Acoustic sagas. How the sound was put on a regiment?
For certain the idea to imprint a sound for the future for repeated reproduction chafed many minds. Passed more than 130 years from the moment of the first attempt of a sound recording on the mechanical carrier by the American inventor Thomas Edison. By the way, break in the field of a sound recording happened practically along with Edison`s invention. By the beginning of the 20th century all ways (or, at least, realization methods) an analog recording of a sound were invented.
Perhaps, here it is necessary to explain the concept “ analog “. the signal which value changes in time continuously, smoothly is considered analog. Contrary to analog, digital the signal consists of a set of discrete values - steps.
The scheme of a sound recording practically in all cases is identical. The reformative device turns fluctuations of air into some other type of a signal (mechanical, electric, optical, etc.) . The signal transformed to new quality containing more or less full information on an initial sound signal moves on the sound recording device where it is fixed in the mechanical, photographic or magnetic way. The return process is also simple and obvious. The signal which is read out by means of the sound removing device from the analog carrier will be transformed, and then amplifies and turns into sound.
The oldest, mechanical way of record means physical cutting or expression of flutes with the form corresponding to sound vibrations in the material possessing sufficient softness. In 1877 Edison used a tin foil which it placed on the rotating cylinder as the carrier. Paths on a foil were formed by the needle attached to the center of a membrane from parchment.

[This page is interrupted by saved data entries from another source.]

(** * Z2Pack tight-binding model ([z2pack/em/tb/_tb_model.py])

    A shallow embedding of the [Model] class: construction, the cached
    Bloch Hamiltonian ([hamilton] / [_precompute]), [add_hop], and the three
    derived-model transforms ([supercell], [trs], [change_uc]).

    Numbers.  The source computes with NumPy [float64] and [complex128].
    The embedding is parametric in a [Numeric] interface that lists exactly
    the numeric primitives the source calls; statements that need no
    algebraic law hold for any implementation of the interface (floating
    point included), statements that need exact arithmetic say so through
    an explicit law record.  An exact instance over the rationals is used to
    run the definitions on concrete inputs. *)

From Stdlib Require Import ZArith List Bool Lia Arith.
From Stdlib Require Import QArith Qcanon Qround Permutation.
Import ListNotations.
Open Scope Z_scope.

(** ** Three-component vectors ([np.array] of length 3) *)

Definition vec3 (A : Type) : Type := (A * A * A)%type.
Definition mat3 (A : Type) : Type := vec3 (vec3 A).

Definition vmap {A B} (f : A -> B) (v : vec3 A) : vec3 B :=
  let '(x, y, z) := v in (f x, f y, f z).

Definition vmap2 {A B D} (f : A -> B -> D) (u : vec3 A) (v : vec3 B) : vec3 D :=
  let '(x, y, z) := u in let '(x', y', z') := v in (f x x', f y y', f z z').

Definition vany (v : vec3 bool) : bool :=
  let '(x, y, z) := v in x || y || z.

Definition vall (v : vec3 bool) : bool :=
  let '(x, y, z) := v in x && y && z.

(** Integer lattice vectors [G] and their elementwise arithmetic. *)
Definition vadd : vec3 Z -> vec3 Z -> vec3 Z := vmap2 Z.add.
Definition vsub : vec3 Z -> vec3 Z -> vec3 Z := vmap2 Z.sub.
Definition vmul : vec3 Z -> vec3 Z -> vec3 Z := vmap2 Z.mul.
Definition vneg : vec3 Z -> vec3 Z := vmap Z.opp.

(** [all(G2 == G)] *)
Definition veqb (u v : vec3 Z) : bool := vall (vmap2 Z.eqb u v).

(** ** The numeric primitives used by the source *)

Class Numeric : Type := {
  (** [float64]: on-site energies, positions, unit cells *)
  F : Type;
  (** [complex128]: hopping amplitudes and Hamiltonian entries *)
  C : Type;
  (** the k-point handed to [hamilton] *)
  K : Type;
  F0 : F;
  F1 : F;
  Fadd : F -> F -> F;
  Fmul : F -> F -> F;
  Fdiv : F -> F -> F;
  F_of_Z : Z -> F;
  (** [np.floor(x)] converted to [int] *)
  Ffloor : F -> Z;
  (** [x % 1] *)
  Fmod1 : F -> F;
  (** [x == 1] *)
  Feq1 : F -> bool;
  (** [scipy.linalg.det] and [scipy.linalg.solve] on 3x3 systems *)
  la_det : mat3 F -> F;
  la_solve : mat3 F -> vec3 F -> vec3 F;
  C0 : C;
  Cadd : C -> C -> C;
  Cmul : C -> C -> C;
  (** [t.conjugate()] *)
  Cconj : C -> C;
  (** conversion performed by [np.array(..., dtype=complex)] *)
  C_of_F : F -> C;
  (** [np.exp(2j * np.pi * np.dot(G, k))] *)
  phase : vec3 Z -> K -> C;
  (** [list(set(l))]: the iteration order of a Python set is unspecified *)
  set_order : list (vec3 Z) -> list (vec3 Z)
}.

(** What is known of [list(set(l))] whatever the order: no repetition, same
    members. *)
Record SetOrderLaws (N : Numeric) : Prop := {
  set_order_NoDup : forall l, NoDup (set_order l);
  set_order_In : forall l g, In g (set_order l) <-> In g l
}.

Section Embedding.

Context {Num : Numeric}.

(** ** Python exceptions *)

Inductive ValueErrorMsg : Type :=
| invalid_pos            (* 'invalid argument for pos: must be either None or of the same length ...' *)
| det_not_one (d : F)    (* 'The determinant of uc is {0}, but should be 1' *)
| G_not_found            (* 'G not found in G_list. This is a bug.' *)
| cannot_broadcast.      (* NumPy: operands could not be broadcast together *)

Inductive PyError : Type :=
| ValueError (msg : ValueErrorMsg)
| IndexError
| AttributeError.

Definition result (A : Type) : Type := (PyError + A)%type.

Definition ret {A} (a : A) : result A := inr a.
Definition raise {A} (e : PyError) : result A := inl e.
Definition bind {A B} (r : result A) (k : A -> result B) : result B :=
  match r with
  | inl e => inl e
  | inr a => k a
  end.

Notation "x <- r ;; k" := (bind r (fun x => k))
  (at level 61, r at next level, right associativity).

(** Running a fallible loop body over a list, first exception wins. *)
Fixpoint foldM {A S} (f : S -> A -> result S) (l : list A) (s : S) : result S :=
  match l with
  | [] => ret s
  | a :: l' => s' <- f s a ;; foldM f l' s'
  end.

(** ** Data model *)

(** A hopping term [[i0, i1, G, t]]. *)
Definition Hop : Type := (Z * Z * vec3 Z * C)%type.

Definition hop_G (h : Hop) : vec3 Z := let '(_, _, G, _) := h in G.

Definition Matrix : Type := list (list C).

(** The attributes written by [_precompute]; absent until it has run. *)
Record Cache : Type := mkCache {
  _hamilton_diag : Matrix;
  _G_list : list (vec3 Z);
  _hamilton_parts : list Matrix
}.

Record Model : Type := mkModel {
  _uc : option (mat3 F);
  _on_site : list F;
  _pos : list (vec3 F);
  _hop : list Hop;
  _occ : Z;
  _unchanged : bool;
  _cache : option Cache
}.

(** [Model.__setattr__]: assigning [_hop] or [_on_site] clears [_unchanged]. *)
Definition setattr_hop (m : Model) (v : list Hop) : Model :=
  mkModel (_uc m) (_on_site m) (_pos m) v (_occ m) false (_cache m).

Definition setattr_on_site (m : Model) (v : list F) : Model :=
  mkModel (_uc m) v (_pos m) (_hop m) (_occ m) false (_cache m).

(** ** Construction *)

Definition conj_hop (h : Hop) : Hop :=
  let '(i0, i1, G, t) := h in (i1, i0, vneg G, Cconj t).

Definition __init__ (on_site : list F) (hop : list Hop)
    (pos : option (list (vec3 F))) (occ : option Z) (add_cc : bool)
    (uc : option (mat3 F)) : result Model :=
  pos' <- match pos with
          | None => ret (map (fun _ => (F0, F0, F0)) on_site)
          | Some ps =>
              if Nat.eqb (length ps) (length on_site) then ret ps
              else raise (ValueError invalid_pos)
          end ;;
  let hop0 := map (fun '(i0, i1, G, t) => (i0, i1, G, t)) hop in
  let hop' := if add_cc then hop0 ++ map conj_hop hop else hop0 in
  let occ' := match occ with
              | None => Z.of_nat (length on_site) / 2
              | Some o => o
              end in
  ret (mkModel uc on_site pos' hop' occ' false None).

(** [add_hop] extends the list object in place: no attribute is assigned,
    so [__setattr__] does not run and [_unchanged] keeps its value. *)
Definition add_hop (m : Model) (hop : list Hop) : Model :=
  mkModel (_uc m) (_on_site m) (_pos m) (_hop m ++ hop) (_occ m)
          (_unchanged m) (_cache m).

(** ** Matrices as nested lists *)

Definition mk_matrix (n : nat) (f : nat -> nat -> C) : Matrix :=
  map (fun a => map (fun b => f a b) (seq 0 n)) (seq 0 n).

Definition get (M : Matrix) (a b : nat) : C := nth b (nth a M []) C0.

(** [np.array(np.diag(on_site), dtype=complex)] *)
Definition np_diag (v : list F) : Matrix :=
  mk_matrix (length v)
    (fun a b => if Nat.eqb a b then C_of_F (nth a v F0) else C_of_F F0).

(** [np.zeros_like(M)] *)
Definition zeros_like (M : Matrix) : Matrix := map (map (fun _ => C0)) M.

Fixpoint zip_with {A B D} (f : A -> B -> D) (l : list A) (l' : list B) : list D :=
  match l, l' with
  | a :: l, b :: l' => f a b :: zip_with f l l'
  | _, _ => []
  end.

(** [H += X] and [X * c] on arrays of one shape *)
Definition madd (H X : Matrix) : Matrix := zip_with (zip_with Cadd) H X.
Definition mscale (X : Matrix) (c : C) : Matrix := map (map (fun x => Cmul x c)) X.

(** In-place update of one list cell. *)
Fixpoint upd {A} (n : nat) (f : A -> A) (l : list A) {struct l} : list A :=
  match l, n with
  | [], _ => []
  | a :: l', O => f a :: l'
  | a :: l', S n' => a :: upd n' f l'
  end.

(** Python/NumPy index resolution on an axis of length [n]: negative
    indices count from the end, anything else out of range raises. *)
Definition py_index (n : nat) (i : Z) : option nat :=
  if (0 <=? i) && (i <? Z.of_nat n) then Some (Z.to_nat i)
  else if (- Z.of_nat n <=? i) && (i <? 0) then Some (Z.to_nat (i + Z.of_nat n))
  else None.

(** The inner [for i, G2 in enumerate(self._G_list): if all(G2 == G): ... break]
    loop: the first position holding [G], or [None] for the [else] branch. *)
Fixpoint index_of (G : vec3 Z) (l : list (vec3 Z)) : option nat :=
  match l with
  | [] => None
  | G2 :: l' => if veqb G2 G then Some O
                else match index_of G l' with
                     | Some i => Some (S i)
                     | None => None
                     end
  end.

(** ** [_precompute] and [hamilton] *)

(** One round of the outer loop of [_precompute] on orbitals [0..n). *)
Definition accumulate_hop (n : nat) (G_list : list (vec3 Z))
    (parts : list Matrix) (h : Hop) : result (list Matrix) :=
  let '(i0, i1, G, t) := h in
  match index_of G G_list with
  | None => raise (ValueError G_not_found)
  | Some i =>
      match py_index n i0, py_index n i1 with
      | Some a, Some b =>
          ret (upd i (upd a (upd b (fun x => Cadd x t))) parts)
      | _, _ => raise IndexError
      end
  end.

Definition build_cache (on_site : list F) (hop : list Hop) : result Cache :=
  let diag := np_diag on_site in
  let G_list := set_order (map hop_G hop) in
  let parts0 := map (fun _ => zeros_like diag) G_list in
  parts <- foldM (accumulate_hop (length on_site) G_list) hop parts0 ;;
  ret (mkCache diag G_list parts).

(** On an exception [_unchanged] is still [False], so the half-written
    attributes are never read: the next [hamilton] call starts over. *)
Definition _precompute (m : Model) : result Model :=
  c <- build_cache (_on_site m) (_hop m) ;;
  ret (mkModel (_uc m) (_on_site m) (_pos m) (_hop m) (_occ m) true (Some c)).

(** The summation loop of [hamilton]; [_G_list] and [_hamilton_parts] have
    the same length whenever [_precompute] has written them. *)
Definition bloch_sum (c : Cache) (k : K) : Matrix :=
  fold_left (fun H '(G, part) => madd H (mscale part (phase G k)))
            (combine (_G_list c) (_hamilton_parts c)) (_hamilton_diag c).

Definition hamilton (m : Model) (k : K) : result (Matrix * Model) :=
  m' <- (if _unchanged m then ret m else _precompute m) ;;
  match _cache m' with
  | None => raise AttributeError
  | Some c => ret (bloch_sum c k, m')
  end.

(** ** Helper functions for [supercell] *)

(** [range(n)] *)
Definition range (n : Z) : list Z := map Z.of_nat (seq 0 (Z.to_nat n)).

(** The triple loop [for i in range(nx): for j in range(ny): for k in range(nz)]. *)
Definition cells (dim : vec3 Z) : list (vec3 Z) :=
  let '(nx, ny, nz) := dim in
  flat_map (fun i =>
    flat_map (fun j => map (fun k => (i, j, k)) (range nz)) (range ny))
    (range nx).

Definition out_of_bounds (pos dim : vec3 Z) : bool :=
  vany (vmap2 (fun p d => p >=? d) pos dim).

Definition _pos_to_idx (pos dim : vec3 Z) : result Z :=
  if out_of_bounds pos dim then raise IndexError
  else
    let '(p0, p1, p2) := pos in
    let '(_, d1, d2) := dim in
    ret ((p0 * d1 + p1) * d2 + p2).

Definition Edges : Type := (bool * bool)%type.

Definition _edge_detect_pos (pos dim : vec3 Z) : result (vec3 Edges) :=
  if out_of_bounds pos dim then raise IndexError
  else ret (vmap2 (fun p d => (p =? 0, p =? d - 1)) pos dim).

(** [full_idx], the closure defined inside [supercell]; [n] is
    [len(self._on_site)]. *)
Definition full_idx (n : nat) (dim uc_pos : vec3 Z) (orbital_idx : Z) : result Z :=
  uc_idx <- _pos_to_idx uc_pos dim ;;
  ret (uc_idx * Z.of_nat n + orbital_idx).

(** [[(p < 0) or (p >= d) for p, d in zip(full_uc1_pos, dim)]] *)
Definition outside_supercell (full_uc1_pos dim : vec3 Z) : vec3 bool :=
  vmap2 (fun p d => (p <? 0) || (p >=? d)) full_uc1_pos dim.

(** [any([not per and outside for ...])] *)
Definition hop_is_cut (periodic : vec3 bool) (full_uc1_pos dim : vec3 Z) : bool :=
  vany (vmap2 (fun per outside => negb per && outside) periodic
              (outside_supercell full_uc1_pos dim)).

(** [np.array(full_uc1_pos / dim, dtype=int)]: true division, then the
    conversion to [int], which drops the fractional part (rounds toward
    zero).  For operands below 2^53 the float quotient never reaches the next
    integer, so the result is the truncated integer quotient. *)
Definition supercell_new_G (full_uc1_pos dim : vec3 Z) : vec3 Z :=
  vmap2 Z.quot full_uc1_pos dim.

(** [full_uc1_pos % dim]: NumPy's remainder has the sign of the divisor. *)
Definition supercell_uc1_pos (full_uc1_pos dim : vec3 Z) : vec3 Z :=
  vmap2 Z.modulo full_uc1_pos dim.

(** The body of the loop over [self._hop] for the sub-cell [uc0_pos]:
    [None] when the term is cut ([continue]). *)
Definition supercell_hop (n : nat) (dim : vec3 Z) (periodic : vec3 bool)
    (uc0_pos : vec3 Z) (h : Hop) : result (option Hop) :=
  let '(i0, i1, G, t) := h in
  new_i0 <- full_idx n dim uc0_pos i0 ;;
  let full_uc1_pos := vadd uc0_pos G in
  if hop_is_cut periodic full_uc1_pos dim then ret None
  else
    let new_G := supercell_new_G full_uc1_pos dim in
    let uc1_pos := supercell_uc1_pos full_uc1_pos dim in
    new_i1 <- full_idx n dim uc1_pos i1 ;;
    ret (Some (new_i0, new_i1, new_G, t)).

Perhaps, for fun it is possible to claim that then - that and was born the concept soundtrack (soundtrack). The mechanic who made an exotic thingummy by request of Edison for 18 dollars bet that at that nothing will leave. Of course, the mechanic lost dispute. All being present at experiment clearly heard Edison`s story about Mary and a lamb proceeding from the device which he read on a phonograph membrane. Up to now from various mechanical carriers only the phonograph record lived.
The photographic way is realized by change of a form or intensity of a light beam depending on sound vibrations. So sound “ remove “ on a film in sound cinema. Feature of sound cinema is simultaneity of record of the image and a sound for which on a film different paths were allocated. Practical realization of technical thought of combination of a sound and the image on one film took about a quarter of the century from the moment of the first attempts of a photographic sound recording at the very beginning of the 20th century.
The recorder audio cassette, perhaps, was the most hardy of all household carriers of an analog sound. The principle of a sound recording on a magnetic tape is simple. The sound head adjoining to a film under the influence of the electric signals possessing the intensity depending on sound level magnetizes sites of the moving tape possessing magnetic properties. History of a magnetic sound recording was begun with the moment of production of the device for a sound recording on a steel wire by Dane Valdemar Paulsen in 1898.
In spite of the fact that analog carriers are a source “ live “ a sound, the existing obvious shortcomings led to full replacement by their digital carriers in the majority of branches of the sound industry. These shortcomings: fragility (all analog carriers are subject to aging), wear at frequent use, at influence of factors of environment (mechanical damages, pollution, strong magnetic fields, etc.), the inconvenient sizes, loss of quality at transfer on other carriers, etc.]